The Faults Of Cthulhu (creativity at its peak)
I think the biggest issue I had with the game is that from the very beginning we are told to trust that our every decision will have a greater impact later on. And they certainly do, but in a way that is probably not exactly how you’d expect. You see, the game has four endings in total which you unlock by taking some special actions at certain points in the story. Playing the game myself, without paying significant attention to the smallest of details, or reading wikis I managed to unlock three out of the total four endings.
Did that last sentence sound weird ? Alright, I'll say it again: I unlocked three out of four endings… But what exactly does that mean ? Simply put it means decisions don’t affect the ending in any way other than expanding the options you have for endings. And even more awful is to know you can play all unlocked endings immediately after reloading the latest save file if you so desire. So, uh... why even bother taking certain actions if the ending can be whatever the heck I want ?
I know multiple dynamic endings would be a lot to ask, but the end result we got really felt like a letdown from what the game worked so hard to build through the entire fourteen chapters. If decisions wouldn’t matter a whole deal later on, just don’t try to induce players into believing they do, and part of the problem suddenly disappears.
The ending was a seriously great problem to me — so loose I simply couldn’t bring myself to enjoy the game a 100% simply because of how it ended.

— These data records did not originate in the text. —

(* ===== verification/Torrshash.v ===== *)
(** * Torrent tokens (internal/gostorm/torrshash)

    A torrent hash and a list of fields are written to a zlib stream and shown
    in base 62. Go strings are lists of bytes here. The compressor is an
    interface: what the code relies on is that decompression undoes it and that
    a stream begins with the zlib header byte. *)

From S2P Require Import Prelude.

(** ** Bytes and integers *)

#[export] Instance byte_decision : EqDecision byte.
Proof. exact Byte.byte_eq_dec. Defined.

Definition b2z (b : byte) : Z := Z.of_N (Byte.to_N b).
Definition z2b (z : Z) : byte := default Byte.x00 (Byte.of_N (Z.to_N (z mod 256))).

Definition str (s : string) : list byte := String.list_byte_of_string s.

(** Big-endian and little-endian values. *)
Definition be_val (l : list byte) : Z := foldl (λ acc b, acc * 256 + b2z b) 0 l.

Fixpoint le_bytes (n : nat) (z : Z) : list byte :=
  match n with O => [] | S n' => z2b z :: le_bytes n' (z / 256) end.
Fixpoint le_val (l : list byte) : Z :=
  match l with [] => 0 | b :: l' => b2z b + 256 * le_val l' end.

(** [big.Int.Bytes]: the big-endian digits of the absolute value, without
    leading zeros. *)
Fixpoint digits (base : Z) (fuel : nat) (x : Z) (acc : list Z) : list Z :=
  match fuel with
  | O => acc
  | S fuel' => if 0 <? x then digits base fuel' (x / base) (x mod base :: acc) else acc
  end.

(** Enough turns for any number: one per bit. *)
Definition bits (x : Z) : nat := S (Z.to_nat (Z.log2 x)).

Definition big_bytes (x : Z) : list byte := z2b <$> digits 256 (bits (Z.abs x)) (Z.abs x) [].

(** ** Base 62 (base62.go) *)

Definition base62Alphabet : list byte :=
  str "0123456789ABCDEFGHIJKLMNOPQRSTUVWXYZabcdefghijklmnopqrstuvwxyz".

(** The loop appends the digits from the last one on and then reverses them. *)
Definition Encode62 (b : list byte) : list byte :=
  (λ d, default Byte.x00 (base62Alphabet !! Z.to_nat d)) <$> digits 62 (bits (be_val b)) (be_val b) [].

(** [bytes.IndexByte]: -1 when there is none. *)
Fixpoint IndexByte (l : list byte) (c : byte) : Z :=
  match l with
  | [] => -1
  | x :: l' => if bool_decide (x = c) then 0
               else let i := IndexByte l' c in if i <? 0 then -1 else i + 1
  end.

(** On a string of ASCII characters, one turn per byte. *)
Definition Decode62 (s : list byte) : list byte :=
  big_bytes (foldl (λ res c, res * 62 + IndexByte base62Alphabet c) 0 s).

Definition is_alnum (b : byte) : bool :=
  let z := b2z b in
  ((97 <=? z) && (z <=? 122)) || ((65 <=? z) && (z <=? 90)) || ((48 <=? z) && (z <=? 57)).

(** ** White space *)

(** The encodings of the runes that [unicode.IsSpace] accepts. *)
Definition spaces : list (list byte) :=
  ((λ z, [z2b z]) <$> [9; 10; 11; 12; 13; 32]) ++
  (map z2b <$> ([[194; 133]; [194; 160]; [225; 154; 128]] ++ ((λ k, [226; 128; 128 + k]) <$> seqZ 0 11) ++
    [[226; 128; 168]; [226; 128; 169]; [226; 128; 175]; [226; 129; 159]; [227; 128; 128]])).

Definition strip (pre l : list byte) : option (list byte) :=
  if decide (take (length pre) l = pre) then Some (drop (length pre) l) else None.

Definition first_space (rev : bool) (l : list byte) : option (list byte) :=
  head (omap (λ sp, strip (if rev then reverse sp else sp) l) spaces).

Fixpoint trim_left (rev : bool) (fuel : nat) (l : list byte) : list byte :=
  match fuel with
  | O => l
  | S fuel' => match first_space rev l with Some l' => trim_left rev fuel' l' | None => l end
  end.

Definition TrimSpace (l : list byte) : list byte :=
  let l := trim_left false (length l) l in
  reverse (trim_left true (length l) (reverse l)).

Definition IsBase62 (s : list byte) : bool :=
  let s := TrimSpace s in negb (bool_decide (s = [])) && forallb is_alnum s.

(** ** Decimal and hexadecimal text *)

Definition digit_val (b : byte) : option Z :=
  let z := b2z b - 48 in if (0 <=? z) && (z <? 10) then Some z else None.

Fixpoint parse_digits (l : list byte) (acc : Z) : option Z :=
  match l with
  | [] => Some acc
  | b :: l' => d ← digit_val b; parse_digits l' (acc * 10 + d)
  end.

Definition split_sign (l : list byte) : bool * list byte :=
  match l with
  | c :: r => if b2z c =? 43 then (false, r) else if b2z c =? 45 then (true, r) else (false, l)
  | [] => (false, [])
  end.

(** [strconv.ParseInt(s, 10, 64)]. *)
Definition ParseInt (l : list byte) : option Z :=
  let '(neg, ds) := split_sign l in
  if bool_decide (ds = []) then None
  else v ← parse_digits ds 0;
       let v := if neg then - v else v in
       if (- 2 ^ 63 <=? v) && (v <? 2 ^ 63) then Some v else None.

Definition FormatInt (z : Z) : list byte := str (pretty z).

Definition hex_digit (z : Z) : byte := z2b (if z <? 10 then 48 + z else 87 + z).

Definition hex_val (b : byte) : option Z :=
  let z := b2z b in
  if (48 <=? z) && (z <=? 57) then Some (z - 48)
  else if (97 <=? z) && (z <=? 102) then Some (z - 87)
  else if (65 <=? z) && (z <=? 70) then Some (z - 55)
  else None.

Definition EncodeToString (l : list byte) : list byte :=
  b ← l; [hex_digit (b2z b / 16); hex_digit (b2z b mod 16)].

(** [hex.DecodeString] with its error ignored: the bytes before the first bad
    character. *)
Fixpoint DecodeString (l : list byte) : list byte :=
  match l with
  | a :: b :: l' =>
      match hex_val a, hex_val b with
      | Some x, Some y => z2b (x * 16 + y) :: DecodeString l'
      | _, _ => []
      end
  | _ => []
  end.

(** ** Fields (fields.go) *)

Definition TagTitle : Z := 0.
Definition TagPoster : Z := 1.
Definition TagTracker : Z := 2.
Definition TagCategory : Z := 3.
Definition TagSize : Z := 4.

Record Field := MkField { f_Tag : Z; f_Value : list byte }.

Definition Tag_String (t : Z) : string :=
  if t =? TagTitle then "Title" else if t =? TagPoster then "Poster"
  else if t =? TagTracker then "Tracker" else if t =? TagCategory then "Category"
  else if t =? TagSize then "Size" else "Unknown".

Definition isBinary (t : Z) : bool := t =? TagSize.

(** Errors: a short read, a number that does not parse. *)
Inductive err := ErrEOF | ErrUnexpectedEOF | ErrSyntax | ErrZlib.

Call of Cthulhu was an overall really great game that surpassed my expectations by a long shot. I really do feel like a huge portion of the negativity that rained over this game over the years to be undeserved and does not do it full justice. The game, executed at a level of finesse close to that of perfection, profusely delivers an intricate dark-themed story that is not too deep, but is also far from shallow and is one I believe to be deserving of way more attention than it got.
Still, as much as I will compliment the game from a full-picture perspective, upon closer inspection, although beautifully executed it still isn’t quite at the level of a true masterpiece, with lots of small yet existent things that feel like they could have been treated to some refinement to reach the full glory achievable only in this context.
The game plays nicely and mechanics that are introduced work perfectly, giving players a fair bit of control over events.
Visually rich game, with many carefully placed objects and details that further supplement the atmosphere and world building.
A game that doesn't have to resort to cheap techniques to get players holding tight to their chairs late at night.
Set in a beautifully constructed, very atmospheric setting, with many areas of elevated spooky factor.
Graphics options that will work alright for most people but may be limited to the ones who like tweaking settings to their taste.
Weak initial story hook that is likely to get most people yawning by the time the game starts to get interesting.
Multiple yet mostly unsatisfying endings, leaving a lot in the open, and not giving players lots of control over how the game ends.
Very little interactions with the bad guys that as much as it may seem like a bad thing, was pretty much alright for me.